(** ** Receiving *)

(** [got]: what nng_recvmsg returns and the message it gives. *)
Definition rcv_msg_nng (old_msg : option mbuf) (got : nng_err * option (list Z)) : comp mbuf :=
  let m := match old_msg with Some m => m | None => alloc_mbuf_nng RMR_OK end in
  let msg := MkMbuf (m_state m) (m_mtype m) 0 None None (m_sub_id m) (m_tp_state m) None (m_header m) (m_flags m) 0 (m_rts_fd m) (m_cookie m) in
  let '(state, errno) := xlate_nng_state got.1 RMR_ERR_RCVFAILED in
  let msg := set_state state (set_tp_buf got.2 msg) in
  if negb (state =? RMR_OK) then Ret (set_tp_state errno msg)
  else
    let msg := set_tp_state 0 msg in
    match got.2 with
    | None => Ret (set_state RMR_ERR_EMPTY msg)
    | Some body =>
        let rsize := zlen body in
        if sizeof_v1mhdr <=? rsize then
          msg ← ref_tpbuf_nng msg rsize;
          Ret (set_flags (Z.lor (m_flags msg) MFL_ADDSRC) msg)
        else
          Ret (MkMbuf RMR_ERR_EMPTY UNSET_MSGTYPE 0 None None UNSET_SUBID 0 (Some body) (m_header msg)
                 (Z.lor (m_flags msg) MFL_ZEROCOPY) (i32 rsize) (m_rts_fd msg) (m_cookie msg))
    end.

(** A message without a header, for the route table collector. *)
Definition rcv_payload_nng (ctx : msg_ctx) (old_msg : option mbuf) (got : nng_err * option (list Z)) : comp mbuf :=
  msg ← match old_msg with Some m => Ret m | None => alloc_zcmsg_nng ctx None MAX_RCV_BYTES RMR_OK (-1) end;
  let '(state, _) := xlate_nng_state got.1 RMR_ERR_RCVFAILED in
  if negb (state =? RMR_OK)
  then Ret (set_state state (match got.2 with Some _ => set_tp_buf got.2 msg | None => msg end))
  else
    body ← deref got.2;
    Ret (MkMbuf RMR_OK UNSET_MSGTYPE (i32 (zlen body)) (Some 0) None UNSET_SUBID (m_tp_state msg) (Some body) (Some 0)
           MFL_RAW (i32 (zlen body)) (m_rts_fd msg) (m_cookie msg)).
● ● ● ● ● ● ●
In the material above, find the line containing "let rsize := zlen body in" and the line containing "(** A message", then write out exactly those two lines and every line between them, and nothing more.

        let rsize := zlen body in
        if sizeof_v1mhdr <=? rsize then
          msg ← ref_tpbuf_nng msg rsize;
          Ret (set_flags (Z.lor (m_flags msg) MFL_ADDSRC) msg)
        else
          Ret (MkMbuf RMR_ERR_EMPTY UNSET_MSGTYPE 0 None None UNSET_SUBID 0 (Some body) (m_header msg)
                 (Z.lor (m_flags msg) MFL_ZEROCOPY) (i32 rsize) (m_rts_fd msg) (m_cookie msg))
    end.

(** A message without a header, for the route table collector. *)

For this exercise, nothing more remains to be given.